● Action item
Copy the entries exactly, through the "revert n pat." line.
Input records section start
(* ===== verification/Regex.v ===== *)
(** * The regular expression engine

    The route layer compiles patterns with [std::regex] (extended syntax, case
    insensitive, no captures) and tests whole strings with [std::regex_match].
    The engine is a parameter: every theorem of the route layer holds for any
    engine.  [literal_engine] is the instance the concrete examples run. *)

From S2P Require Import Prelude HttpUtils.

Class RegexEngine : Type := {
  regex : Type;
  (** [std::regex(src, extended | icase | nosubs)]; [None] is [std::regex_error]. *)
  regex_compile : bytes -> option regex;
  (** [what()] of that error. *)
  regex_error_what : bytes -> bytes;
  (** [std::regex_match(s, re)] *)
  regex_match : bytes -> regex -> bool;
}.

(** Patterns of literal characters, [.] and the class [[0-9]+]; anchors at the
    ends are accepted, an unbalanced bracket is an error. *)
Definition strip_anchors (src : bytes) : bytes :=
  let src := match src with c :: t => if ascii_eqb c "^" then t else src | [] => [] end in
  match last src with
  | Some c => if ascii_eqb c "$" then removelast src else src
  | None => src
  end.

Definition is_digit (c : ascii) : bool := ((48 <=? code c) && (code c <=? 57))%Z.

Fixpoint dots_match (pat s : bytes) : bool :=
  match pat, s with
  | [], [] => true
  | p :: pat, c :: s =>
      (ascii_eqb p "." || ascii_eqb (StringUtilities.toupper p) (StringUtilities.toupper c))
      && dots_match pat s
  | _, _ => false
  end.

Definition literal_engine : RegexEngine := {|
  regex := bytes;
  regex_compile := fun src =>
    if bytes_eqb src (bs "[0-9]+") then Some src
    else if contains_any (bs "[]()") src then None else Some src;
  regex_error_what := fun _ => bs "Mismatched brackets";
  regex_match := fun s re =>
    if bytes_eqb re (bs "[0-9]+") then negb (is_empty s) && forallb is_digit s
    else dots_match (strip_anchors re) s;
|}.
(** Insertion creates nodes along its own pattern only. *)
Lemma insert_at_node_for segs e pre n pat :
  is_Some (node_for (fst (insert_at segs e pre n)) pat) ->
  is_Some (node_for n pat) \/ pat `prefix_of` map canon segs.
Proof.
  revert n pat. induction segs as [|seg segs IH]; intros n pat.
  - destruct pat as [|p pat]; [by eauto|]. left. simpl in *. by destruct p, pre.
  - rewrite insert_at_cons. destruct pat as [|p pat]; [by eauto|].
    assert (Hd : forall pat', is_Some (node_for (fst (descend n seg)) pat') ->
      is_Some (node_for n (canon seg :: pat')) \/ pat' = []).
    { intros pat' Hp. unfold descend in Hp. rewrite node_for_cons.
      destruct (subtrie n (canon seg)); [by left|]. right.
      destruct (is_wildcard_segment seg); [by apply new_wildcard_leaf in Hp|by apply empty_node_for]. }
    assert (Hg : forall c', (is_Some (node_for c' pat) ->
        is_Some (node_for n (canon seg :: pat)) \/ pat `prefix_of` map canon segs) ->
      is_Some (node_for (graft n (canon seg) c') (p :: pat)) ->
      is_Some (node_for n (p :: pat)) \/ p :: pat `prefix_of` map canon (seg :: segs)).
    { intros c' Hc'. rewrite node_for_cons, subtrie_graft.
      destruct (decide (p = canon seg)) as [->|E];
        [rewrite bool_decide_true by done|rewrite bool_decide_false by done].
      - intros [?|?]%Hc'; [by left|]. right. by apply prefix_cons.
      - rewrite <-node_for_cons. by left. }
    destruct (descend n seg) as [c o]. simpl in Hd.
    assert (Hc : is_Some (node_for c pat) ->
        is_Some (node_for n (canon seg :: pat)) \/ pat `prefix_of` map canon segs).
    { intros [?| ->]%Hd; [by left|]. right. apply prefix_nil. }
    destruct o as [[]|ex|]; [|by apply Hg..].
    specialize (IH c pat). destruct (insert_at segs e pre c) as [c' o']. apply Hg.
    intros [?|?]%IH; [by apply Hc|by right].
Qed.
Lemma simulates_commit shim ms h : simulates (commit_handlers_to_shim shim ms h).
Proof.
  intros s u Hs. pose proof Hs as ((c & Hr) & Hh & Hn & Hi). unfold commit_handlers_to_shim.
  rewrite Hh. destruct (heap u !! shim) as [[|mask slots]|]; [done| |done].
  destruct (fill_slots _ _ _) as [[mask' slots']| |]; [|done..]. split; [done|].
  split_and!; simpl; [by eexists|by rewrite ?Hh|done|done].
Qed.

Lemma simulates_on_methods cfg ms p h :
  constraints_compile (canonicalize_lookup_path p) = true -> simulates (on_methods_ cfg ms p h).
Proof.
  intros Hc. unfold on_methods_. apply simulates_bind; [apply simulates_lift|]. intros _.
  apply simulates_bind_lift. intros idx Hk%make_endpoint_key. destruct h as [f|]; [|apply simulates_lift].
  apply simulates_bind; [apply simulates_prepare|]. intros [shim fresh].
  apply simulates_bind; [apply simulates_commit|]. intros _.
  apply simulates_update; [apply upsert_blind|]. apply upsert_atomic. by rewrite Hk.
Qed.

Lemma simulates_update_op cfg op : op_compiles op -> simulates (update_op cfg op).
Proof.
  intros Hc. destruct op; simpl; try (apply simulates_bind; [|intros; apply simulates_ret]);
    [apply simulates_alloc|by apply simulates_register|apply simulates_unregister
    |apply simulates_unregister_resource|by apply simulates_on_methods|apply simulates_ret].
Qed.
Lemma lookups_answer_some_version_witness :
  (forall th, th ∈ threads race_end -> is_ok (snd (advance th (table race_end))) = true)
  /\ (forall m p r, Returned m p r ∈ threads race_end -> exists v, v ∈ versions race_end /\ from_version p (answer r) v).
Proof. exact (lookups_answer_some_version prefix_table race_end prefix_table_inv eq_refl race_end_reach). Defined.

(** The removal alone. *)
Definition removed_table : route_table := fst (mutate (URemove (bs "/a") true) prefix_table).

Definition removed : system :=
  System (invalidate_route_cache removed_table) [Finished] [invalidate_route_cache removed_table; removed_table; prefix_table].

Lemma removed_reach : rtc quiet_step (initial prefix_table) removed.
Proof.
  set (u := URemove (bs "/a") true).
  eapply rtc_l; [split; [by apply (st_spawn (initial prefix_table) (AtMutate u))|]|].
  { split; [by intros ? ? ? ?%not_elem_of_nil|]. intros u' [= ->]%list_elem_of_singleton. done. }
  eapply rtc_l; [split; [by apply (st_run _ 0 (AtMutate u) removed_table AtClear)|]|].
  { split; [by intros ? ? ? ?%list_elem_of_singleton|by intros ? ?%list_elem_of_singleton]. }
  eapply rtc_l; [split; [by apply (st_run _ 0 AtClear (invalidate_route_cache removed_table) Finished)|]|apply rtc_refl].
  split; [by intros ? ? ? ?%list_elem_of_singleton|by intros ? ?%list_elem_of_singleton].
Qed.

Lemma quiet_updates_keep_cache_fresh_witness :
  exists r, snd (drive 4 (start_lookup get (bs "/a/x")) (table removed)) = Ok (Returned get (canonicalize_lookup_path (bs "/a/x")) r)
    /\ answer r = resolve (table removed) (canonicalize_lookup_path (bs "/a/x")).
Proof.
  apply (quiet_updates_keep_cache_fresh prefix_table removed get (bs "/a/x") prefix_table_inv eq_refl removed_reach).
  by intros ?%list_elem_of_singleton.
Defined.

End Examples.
Input records section end
● Answer box
(* ===== verification/Regex.v ===== *)
(** * The regular expression engine

    The route layer compiles patterns with [std::regex] (extended syntax, case
    insensitive, no captures) and tests whole strings with [std::regex_match].
    The engine is a parameter: every theorem of the route layer holds for any
    engine.  [literal_engine] is the instance the concrete examples run. *)

From S2P Require Import Prelude HttpUtils.

Class RegexEngine : Type := {
  regex : Type;
  (** [std::regex(src, extended | icase | nosubs)]; [None] is [std::regex_error]. *)
  regex_compile : bytes -> option regex;
  (** [what()] of that error. *)
  regex_error_what : bytes -> bytes;
  (** [std::regex_match(s, re)] *)
  regex_match : bytes -> regex -> bool;
}.

(** Patterns of literal characters, [.] and the class [[0-9]+]; anchors at the
    ends are accepted, an unbalanced bracket is an error. *)
Definition strip_anchors (src : bytes) : bytes :=
  let src := match src with c :: t => if ascii_eqb c "^" then t else src | [] => [] end in
  match last src with
  | Some c => if ascii_eqb c "$" then removelast src else src
  | None => src
  end.

Definition is_digit (c : ascii) : bool := ((48 <=? code c) && (code c <=? 57))%Z.

Fixpoint dots_match (pat s : bytes) : bool :=
  match pat, s with
  | [], [] => true
  | p :: pat, c :: s =>
      (ascii_eqb p "." || ascii_eqb (StringUtilities.toupper p) (StringUtilities.toupper c))
      && dots_match pat s
  | _, _ => false
  end.

Definition literal_engine : RegexEngine := {|
  regex := bytes;
  regex_compile := fun src =>
    if bytes_eqb src (bs "[0-9]+") then Some src
    else if contains_any (bs "[]()") src then None else Some src;
  regex_error_what := fun _ => bs "Mismatched brackets";
  regex_match := fun s re =>
    if bytes_eqb re (bs "[0-9]+") then negb (is_empty s) && forallb is_digit s
    else dots_match (strip_anchors re) s;
|}.
(** Insertion creates nodes along its own pattern only. *)
Lemma insert_at_node_for segs e pre n pat :
  is_Some (node_for (fst (insert_at segs e pre n)) pat) ->
  is_Some (node_for n pat) \/ pat `prefix_of` map canon segs.
Proof.
  revert n pat. induction segs as [|seg segs IH]; intros n pat.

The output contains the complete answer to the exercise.